Each volume was released at a different time and referenced its predecessors, resurrecting the ghosts of pop recently past through the characters who cockily swaggered through its story, steadfastly refusing to believe that their time would ever come to an end (“Can’t Imagine the World Without Me,” crowed Rue Brittania‘s second issue, riffing on a ’90s Echobelly track). Because that’s how music makes you feel: Somehow more alive, more pure in your joy or melancholy or angry rebellion, if only for a few minutes at a time.

With The Immaterial Girl now complete, Phonogram is essentially over. The creators have moved on to the excellent and similarly music-centric The Wicked and the Divine.

Phonogram is post-pop, it is looking back at the person you were when you listened to The Smiths incessantly or really got into post-hardcore and wondering where that passion went, if it was really any good. Phonogram says, with searing, clever writing and beautiful, beautiful art, that, hey, the power music has is real and special, but maybe you were a bit of a shithead then, yeah? Maybe you needed other people more than you needed The Strokes, or LCD Soundsytem. Or maybe you needed other people just as much as you needed The Strokes or LCD Soundsystem.
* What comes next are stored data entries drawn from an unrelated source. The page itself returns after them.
(** [s.match(r)] for a pattern without the [g] flag: the groups of the
    leftmost match. *)
Fixpoint re_match_from (r : re) (prev : option N) (s : jsstr) : option caps :=
  match mtch r prev s [] (λ _ _ c, Some c) with
  | Some c => Some c
  | None => match s with
            | [] => None
            | a :: s' => re_match_from r (Some a) s'
            end
  end.

Definition re_match (r : re) (s : jsstr) : option caps := re_match_from r None s.

(** [r.test(s)] *)
Definition re_test (r : re) (s : jsstr) : bool :=
  match re_match r s with Some _ => true | None => false end.

(** The successive matches of a pattern with the [g] flag; the patterns the
    sources iterate never match the empty string, which would loop. *)
Fixpoint exec_all_fuel (n : nat) (r : re) (i : nat) (prev : option N) (s : jsstr) : list match_result :=
  match n with
  | O => []
  | S n' =>
    match exec_from r i prev s with
    | None => []
    | Some m => m :: exec_all_fuel n' r (m_index m + length (m_text m)) (m_prev m) (m_rest m)
    end
  end.

Definition exec_all (r : re) (s : jsstr) : list match_result :=
  exec_all_fuel (S (length s)) r 0 None s.

(** [s.replaceAll(r, w)]. *)
Fixpoint replace_fuel (n : nat) (r : re) (w : jsstr) (i : nat) (prev : option N) (s : jsstr) : jsstr :=
  match n with
  | O => s
  | S n' =>
    match exec_from r i prev s with
    | None => s
    | Some m =>
      take (m_index m - i) s ++ w ++
      replace_fuel n' r w (m_index m + length (m_text m)) (m_prev m) (m_rest m)
    end
  end.

Definition re_replace (r : re) (w s : jsstr) : jsstr := replace_fuel (S (length s)) r w 0 None s.

(** [s.split(r)] for a pattern without groups that never matches the empty
    string. *)
Fixpoint split_fuel (n : nat) (r : re) (i : nat) (prev : option N) (s : jsstr) : list jsstr :=
  match n with
  | O => [s]
  | S n' =>
    match exec_from r i prev s with
    | None => [s]
    | Some m =>
      take (m_index m - i) s ::
      split_fuel n' r (m_index m + length (m_text m)) (m_prev m) (m_rest m)
    end
  end.

Definition re_split (r : re) (s : jsstr) : list jsstr := split_fuel (S (length s)) r 0 None s.

(** [m[i]] of a match, as the source reads it ([undefined] as empty). *)
Definition grp (c : caps) (i : nat) : jsstr := default [] (cap c i).

(** ** Equations of the matcher *)

Section Equations.
Context {R : Type}.
Implicit Types (k : option N → jsstr → caps → option R) (prev : option N)
  (s w a b : jsstr) (c : caps) (r : re) (P : N → bool).

Lemma mtch_seq r1 r2 prev s c k :
  mtch (Seq r1 r2) prev s c k = mtch r1 prev s c (λ p s c, mtch r2 p s c k).
Proof. done. Qed.

Lemma mtch_grp i r prev s c k :
  mtch (Grp i r) prev s c k =
  mtch r prev s c (λ p s' c', k p s' ((i, take (length s - length s') s) :: c')).
Proof. done. Qed.

Lemma mtch_ext r prev s c k k' :
  (∀ p t d, k p t d = k' p t d) → mtch r prev s c k = mtch r prev s c k'.
Proof.
  revert prev s c k k'. induction r; intros prev s c k k' Hk; cbn [mtch].
  - destruct s; [done|]. destruct (P n); auto.
  - done.
  - apply IHr1. intros. by apply IHr2.
  - rewrite (IHr1 _ _ _ k k') by done. by rewrite (IHr2 _ _ _ k k').
  - generalize (S (length s)) as n. intros n. revert prev s c.
    induction n as [|n IHn]; intros prev s c; cbn; [done|].
    erewrite IHr; [by rewrite Hk|]. intros p t d. cbn.
    case_match; [apply IHn|done].
  - by apply IHr.
  - destruct (cap c i); [case_match|]; auto.
  - destruct prev; auto.
  - destruct s; auto.
  - case_match; auto.
  - destruct prev; [case_match|]; auto.
  - destruct s; [|case_match]; auto.
Qed.

(** Literals. *)
Lemma last_char_cons prev x w : last_char (Some x) w = last_char prev (x :: w).
Proof.
  unfold last_char. destruct w as [|y w]; [done|]. rewrite last_cons_cons.
  destruct (last (y :: w)) eqn:E; [done|]. by apply last_None in E.
Qed.

Lemma mtch_lit w prev s c k :
  mtch (lit_re w) prev s c k =
  if startsWith s w then k (last_char prev w) (drop (length w) s) c else None.
Proof.
  revert prev s. induction w as [|x w IH]; intros prev s; cbn -[last_char]; [by destruct s|].
  destruct s as [|y s]; [done|]. cbn -[last_char]. destruct (x =? y) eqn:E; [|done].
  apply N.eqb_eq in E as ->. fold (lit_re w). by rewrite IH, (last_char_cons prev).
Qed.


Lemma mtch_lit_app w prev s c k :
  mtch (lit_re w) prev (w ++ s) c k = k (last_char prev w) s c.
Proof. by rewrite mtch_lit, startsWith_app, drop_app_length. Qed.

(** Greedy repetition of a character class. *)
Fixpoint greedy P k prev s c : option R :=
  match s with
  | x :: s' =>
    if P x then match greedy P k (Some x) s' c with
                | Some y => Some y
                | None => k prev s c
                end
    else k prev s c
  | [] => k prev s c
  end.

Lemma star_loop_S body gs k n prev s c :
  star_loop body gs k (S n) prev s c =
  match body prev s (forget gs c)
          (λ prev' s' c', if Nat.ltb (length s') (length s)
                          then star_loop body gs k n prev' s' c' else None) with
  | Some x => Some x
  | None => k prev s c
  end.
Proof. done. Qed.

Lemma forget_nil c : forget [] c = c.
Proof. induction c as [|p c IH]; cbn; [done|]. f_equal. exact IH. Qed.
(** Reading a member does not see which members were left out. *)
Lemma prop_defined fs k : NoDup fs.*1 → prop (defined (VObj fs)) k = defined (prop (VObj fs) k).
Proof.
  cbn. induction fs as [|[j w] fs IH]; [done|]. cbn [fmap list_fmap fst]. rewrite NoDup_cons. intros [Hj Hfs].
  cbn [omap list_omap fst snd obj_get]. destruct (is_undefined w) eqn:Ew.
  - destruct w; try done. rewrite IH by done. destruct (str_eqb k j) eqn:E; [|done]. apply str_eqb_spec in E as ->.
    by rewrite obj_get_fresh.
  - cbn [obj_get]. destruct (str_eqb k j); [done|]. by apply IH.
Qed.

(** What is left of an object can be printed when its members can. *)
Lemma defined_obj_jsonable fs : NoDup fs.*1 → Forall (λ p, key_index p.1 = None ∧ (p.2 = VUndef ∨ jsonable (defined p.2))) fs →
  jsonable (defined (VObj fs)).
Proof.
  intros Hd Hf. cbn [defined]. apply obj_jsonable.
  - clear Hf. induction fs as [|[k v] fs IH]; [constructor|]. cbn [fmap list_fmap fst] in Hd. apply NoDup_cons in Hd as [Hk Hd].
    cbn [omap list_omap fst snd]. destruct (is_undefined v); [by apply IH|]. cbn. apply NoDup_cons. split; [|by apply IH].
    intros ([j w] & -> & Hin)%list_elem_of_fmap. apply list_elem_of_omap in Hin as ([j' w'] & Hin & E). cbn in E.
    destruct (is_undefined w'); [done|]. injection E as -> _. apply Hk, list_elem_of_fmap. by exists (j, w').
  - intros p Hp. apply list_elem_of_omap in Hp as ([k v] & Hin & E). cbn in E. destruct (is_undefined v) eqn:Ev; [done|].
    injection E as <-. rewrite Forall_forall in Hf. destruct (Hf _ Hin) as [H1 [H2|H2]]; [by cbn in H2; subst|done].
Qed.

Lemma defined_arr_jsonable vs : (∀ v, v ∈ vs → is_undefined v = false ∧ jsonable (defined v)) → jsonable (defined (VArr vs)).
Proof.
  intros H. cbn [defined jsonable]. apply forallb_True, Forall_forall. intros w Hw. change (map ?f ?l) with (f <$> l) in Hw.
  apply list_elem_of_fmap in Hw as (v & -> & Hv). destruct (H v Hv) as [-> ?]. done.
Qed.

(** The text of an object has no white space around it. *)
Lemma stringify2_obj_trimmed fs t : JSON_stringify2 (VObj fs) = Some t → trimmed t = true.
Proof.
  unfold JSON_stringify2. rewrite stringify2_print. cbn [print].
  destruct (omap _ fs) as [|m ms]; intros <-%(inj Some); [done|]. rewrite (app_assoc (join "," _)).
  by apply (trimmed_between 123 _ "}").
Qed.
Pop music isn’t supposed to last, and people aren’t really supposed to stay the same. Sometimes, pop’s trajectory and your life collide and tangle in powerful ways, ways that might be embarrassing in hindsight, but they were important. It meant something for you at the time, and that’s what matters. Pop is forever the present, a place where regrets and plans don’t belong. That’s how Pop works.

I don’t know if that’s how Phonogram works, though. I suspect Phonogram cheated.